* **INSTRUCTIONS TO FOLLOW**
Whenever "exact" appears in a line, please copy that line from the data.

* **GIVEN RECORDS**

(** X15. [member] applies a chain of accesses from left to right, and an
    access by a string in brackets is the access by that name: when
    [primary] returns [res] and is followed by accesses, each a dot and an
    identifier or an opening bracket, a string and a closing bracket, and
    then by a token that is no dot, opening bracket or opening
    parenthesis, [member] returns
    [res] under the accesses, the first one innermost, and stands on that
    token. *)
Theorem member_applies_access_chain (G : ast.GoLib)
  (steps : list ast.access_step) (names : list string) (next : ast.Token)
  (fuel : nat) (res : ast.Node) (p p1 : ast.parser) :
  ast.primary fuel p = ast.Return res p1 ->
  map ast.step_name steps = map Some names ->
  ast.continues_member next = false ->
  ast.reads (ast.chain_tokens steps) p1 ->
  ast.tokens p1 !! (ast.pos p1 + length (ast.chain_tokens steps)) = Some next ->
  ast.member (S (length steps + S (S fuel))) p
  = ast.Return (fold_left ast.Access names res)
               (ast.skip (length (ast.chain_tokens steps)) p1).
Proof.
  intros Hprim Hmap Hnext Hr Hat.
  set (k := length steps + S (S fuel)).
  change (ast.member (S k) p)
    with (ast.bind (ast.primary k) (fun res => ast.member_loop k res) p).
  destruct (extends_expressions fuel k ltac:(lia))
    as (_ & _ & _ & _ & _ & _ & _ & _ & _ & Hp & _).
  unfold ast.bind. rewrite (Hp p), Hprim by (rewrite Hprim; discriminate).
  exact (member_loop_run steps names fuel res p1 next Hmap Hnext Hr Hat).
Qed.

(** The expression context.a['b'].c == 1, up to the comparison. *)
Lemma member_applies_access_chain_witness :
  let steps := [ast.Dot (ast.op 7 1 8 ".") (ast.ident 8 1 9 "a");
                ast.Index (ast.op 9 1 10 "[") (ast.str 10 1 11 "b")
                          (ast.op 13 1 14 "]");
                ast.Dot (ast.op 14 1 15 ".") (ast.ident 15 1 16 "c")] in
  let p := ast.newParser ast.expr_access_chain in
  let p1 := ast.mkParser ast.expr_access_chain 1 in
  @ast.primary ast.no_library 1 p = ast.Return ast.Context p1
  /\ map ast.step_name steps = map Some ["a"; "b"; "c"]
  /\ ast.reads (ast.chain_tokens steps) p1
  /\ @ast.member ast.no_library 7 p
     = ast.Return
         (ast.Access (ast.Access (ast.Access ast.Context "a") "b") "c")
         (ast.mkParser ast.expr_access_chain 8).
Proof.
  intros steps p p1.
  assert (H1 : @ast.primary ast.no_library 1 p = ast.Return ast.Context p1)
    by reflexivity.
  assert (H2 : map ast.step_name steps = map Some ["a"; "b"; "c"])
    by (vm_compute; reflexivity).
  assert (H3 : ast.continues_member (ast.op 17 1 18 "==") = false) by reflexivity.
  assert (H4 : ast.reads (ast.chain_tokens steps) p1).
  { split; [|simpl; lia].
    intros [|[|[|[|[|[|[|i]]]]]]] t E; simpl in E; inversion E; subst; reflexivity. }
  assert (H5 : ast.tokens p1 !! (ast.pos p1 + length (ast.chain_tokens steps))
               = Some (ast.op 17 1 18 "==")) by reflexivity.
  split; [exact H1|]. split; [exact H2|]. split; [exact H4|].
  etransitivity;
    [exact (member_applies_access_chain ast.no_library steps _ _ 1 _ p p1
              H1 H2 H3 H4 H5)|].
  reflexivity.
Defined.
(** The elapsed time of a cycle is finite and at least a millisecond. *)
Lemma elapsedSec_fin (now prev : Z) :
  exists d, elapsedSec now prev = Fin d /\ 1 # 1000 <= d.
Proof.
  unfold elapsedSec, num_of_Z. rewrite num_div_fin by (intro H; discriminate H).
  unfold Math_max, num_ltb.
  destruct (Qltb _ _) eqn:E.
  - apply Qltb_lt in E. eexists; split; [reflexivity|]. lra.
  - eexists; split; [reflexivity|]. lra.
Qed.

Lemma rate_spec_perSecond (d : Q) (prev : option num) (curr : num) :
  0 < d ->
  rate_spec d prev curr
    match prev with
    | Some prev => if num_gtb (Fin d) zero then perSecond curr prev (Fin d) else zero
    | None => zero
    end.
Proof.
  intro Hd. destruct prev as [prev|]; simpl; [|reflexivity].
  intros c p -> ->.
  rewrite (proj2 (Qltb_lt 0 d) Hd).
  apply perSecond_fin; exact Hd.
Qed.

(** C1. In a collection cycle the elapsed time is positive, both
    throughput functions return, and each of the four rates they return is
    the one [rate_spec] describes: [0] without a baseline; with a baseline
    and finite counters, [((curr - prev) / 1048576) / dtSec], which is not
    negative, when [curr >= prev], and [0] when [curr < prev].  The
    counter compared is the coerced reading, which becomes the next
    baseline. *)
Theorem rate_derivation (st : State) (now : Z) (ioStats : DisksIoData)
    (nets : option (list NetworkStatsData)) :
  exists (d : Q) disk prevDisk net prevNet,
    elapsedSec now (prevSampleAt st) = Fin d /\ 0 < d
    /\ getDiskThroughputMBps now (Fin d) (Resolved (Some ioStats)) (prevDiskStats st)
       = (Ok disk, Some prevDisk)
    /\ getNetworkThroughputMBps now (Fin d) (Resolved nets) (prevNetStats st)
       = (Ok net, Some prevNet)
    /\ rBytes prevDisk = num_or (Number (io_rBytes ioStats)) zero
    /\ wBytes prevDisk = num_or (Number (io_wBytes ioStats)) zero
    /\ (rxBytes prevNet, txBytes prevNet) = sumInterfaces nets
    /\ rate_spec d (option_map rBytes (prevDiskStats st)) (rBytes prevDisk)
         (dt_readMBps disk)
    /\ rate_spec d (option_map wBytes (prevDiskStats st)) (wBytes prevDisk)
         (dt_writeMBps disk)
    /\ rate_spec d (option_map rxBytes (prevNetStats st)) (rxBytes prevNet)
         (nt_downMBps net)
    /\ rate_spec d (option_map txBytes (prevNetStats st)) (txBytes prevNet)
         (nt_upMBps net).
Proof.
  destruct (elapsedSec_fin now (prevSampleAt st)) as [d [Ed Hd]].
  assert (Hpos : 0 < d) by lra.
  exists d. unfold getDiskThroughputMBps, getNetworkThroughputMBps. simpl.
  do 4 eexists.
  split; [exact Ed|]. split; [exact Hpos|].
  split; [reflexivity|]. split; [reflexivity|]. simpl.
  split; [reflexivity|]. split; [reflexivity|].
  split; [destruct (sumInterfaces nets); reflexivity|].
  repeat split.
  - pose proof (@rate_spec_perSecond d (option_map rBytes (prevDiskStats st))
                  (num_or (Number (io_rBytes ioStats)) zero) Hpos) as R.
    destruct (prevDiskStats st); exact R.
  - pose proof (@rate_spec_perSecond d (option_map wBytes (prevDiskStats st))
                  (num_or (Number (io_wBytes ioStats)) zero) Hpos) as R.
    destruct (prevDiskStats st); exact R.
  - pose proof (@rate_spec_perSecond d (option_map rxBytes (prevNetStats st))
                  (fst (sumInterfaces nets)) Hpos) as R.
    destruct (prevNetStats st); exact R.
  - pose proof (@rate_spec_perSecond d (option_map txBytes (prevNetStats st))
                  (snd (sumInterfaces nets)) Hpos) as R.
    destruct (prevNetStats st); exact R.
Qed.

* **RESULT FOR THIS TASK**
  exact (member_loop_run steps names fuel res p1 next Hmap Hnext Hr Hat).
  split; [exact H1|]. split; [exact H2|]. split; [exact H4|].
    [exact (member_applies_access_chain ast.no_library steps _ _ 1 _ p p1
  apply perSecond_fin; exact Hd.
  split; [exact Ed|]. split; [exact Hpos|].
    destruct (prevDiskStats st); exact R.
    destruct (prevDiskStats st); exact R.
    destruct (prevNetStats st); exact R.
    destruct (prevNetStats st); exact R.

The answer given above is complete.